実際、大手生保の営業職員在籍数と採用数を比較すると、数字の上では5年程度で全員が入れ替わるような計算結果になります。男性中心の営業部門を組織している外資系保険会社でも、平均勤続年数は10年に達していません。数年で退社する人が多数派なのです。
こうした事実から、私は、営業担当者が一生涯にわたりお客様にコンサルティングやアフターフォローを行うことの価値を説く保険会社の「本気度」を疑い続けてきました。歩合制の報酬体系である以上、大量採用と大量離脱の繰り返しになることを歴史が証明しているからです。
他の業界では、固定給の営業職はまったく珍しいことではありません。長期の契約を扱う保険業界ならば、それなりの固定給が約束された営業担当者を終身雇用するのが当り前、といった考え方を実践する保険会社の存在は、お客様にもありがたいのではないでしょうか。
健康上の問題から通常の保険に入りにくい方も
2016年は、商品に関しても歓迎すべき動きがありました。たとえば、アクサダイレクト生命の「はいりやすい定期」です。向こう10年間1000万円など、一定期間・一定額の死亡保障が持てる保険で、健康上の問題から通常の保険に入りにくい方も、保険契約の引き受け基準を緩和することで加入しやすくなっています。

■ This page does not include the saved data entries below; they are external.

(** The tiers an article fetch attempts. *)
Lemma fetchItemProducer_tiers {V} (e : Investing.env) (cookie : string) (usePuppeteer : bool)
    (it : Investing.item) (w : world V) :
  tiers (emitted (Investing.fetchItemProducer e cookie usePuppeteer it) w)
  = ((if JS.nonempty cookie then [Direct] else [])
     ++ (if gotFailed e cookie it && usePuppeteer then [Browser] else []))%list.
Proof.
  rewrite fetchItemProducer_trace. unfold articleEvents, tiers. rewrite omap_app.
  f_equal.
  - destruct (JS.nonempty cookie); [|done].
    by destruct (Investing.got e (Investing.link it) cookie).
  - destruct (gotFailed e cookie it && usePuppeteer); [|done]. simpl.
    destruct (Investing.getPuppeteerPage e (Investing.link it)) as [pg|]; [|done].
    simpl. rewrite omap_app. by destruct (Investing.pageContent pg).
Qed.

(** On every path of the two investing fetches the browser session that was
    handed out is destroyed. *)
Lemma investing_sessions_released {V} (e : Investing.env) (cookie : string)
    (usePuppeteer : bool) (service : option string) (it : Investing.item) (w : world V) :
  liveSessions (emitted (Investing.fetchListHtml e cookie usePuppeteer service) w) [] = []
  ∧ liveSessions (emitted (Investing.fetchItemProducer e cookie usePuppeteer it) w) [] = [].
Proof.
  rewrite fetchListHtml_trace, fetchItemProducer_trace.
  unfold listEvents, articleEvents. split.
  - destruct (directBlocked e cookie && usePuppeteer); [|done]. simpl.
    destruct (Investing.getPuppeteerPage e Investing.newsUrl); [|done]. simpl.
    destruct service as [svc|]; [|done]. by destruct (browserBlocked e && JS.nonempty svc).
  - destruct (JS.nonempty cookie), (Investing.got e (Investing.link it) cookie),
      (gotFailed e cookie it && usePuppeteer); simpl; try done.
    all: destruct (Investing.getPuppeteerPage e (Investing.link it)) as [pg|]; simpl; try done.
    all: destruct (Investing.pageContent pg); simpl; by rewrite decide_True.
Qed.

(** C4, as stated, fails on an article: a challenge page from which a
    description is extracted counts as a success of the direct tier, and the
    browser is not attempted although it is permitted; and without a cookie
    the browser is attempted although the direct tier never was. *)
Lemma article_escalation_differs :
  articleBlocked challengeWithSummary "sid=1" oneItem = true
  ∧ tiers (emitted (Investing.fetchItemProducer challengeWithSummary "sid=1" true oneItem)
             (World [] (∅ : gmap string Investing.item))) = [Direct]
  ∧ tiers (emitted (Investing.fetchItemProducer challengeWithSummary "" true oneItem)
             (World [] (∅ : gmap string Investing.item))) = [Browser]
  ∧ ¬ (∀ (e : Investing.env) (cookie : string) (usePuppeteer : bool) (it : Investing.item)
         (w : world Investing.item),
         Browser ∈ tiers (emitted (Investing.fetchItemProducer e cookie usePuppeteer it) w)
         ↔ articleBlocked e cookie it = true ∧ usePuppeteer = true).
Proof.
  split_and!; [reflexivity..|].
  intros H. specialize (H challengeWithSummary "sid=1" true oneItem (World [] ∅)).
  destruct H as [_ H]. specialize (H (conj eq_refl eq_refl)).
  vm_compute in H. set_solver.
Qed.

私は、持病や既往症がある人向けの「医療保険」などは評価していません。給付金の額が高額になりにくいと考えているからです。入院1日あたり5千円や1万円といったおカネであれば、自己資金で対応するほうが合理的なはずです。
契約の引き受け基準を緩和した保険では、通常の保険より加入者の保険料負担が重くなるので、保険加入はおカネを用意するための一つの手段であって目的ではない、と強調しておきたいのです。
ただ、子育て世代などが利用したい死亡保険の場合、「入りたくても入れない」人は少なくなってほしいと思います。医療保険などより多額のおカネが絡むことになると予想されるからです。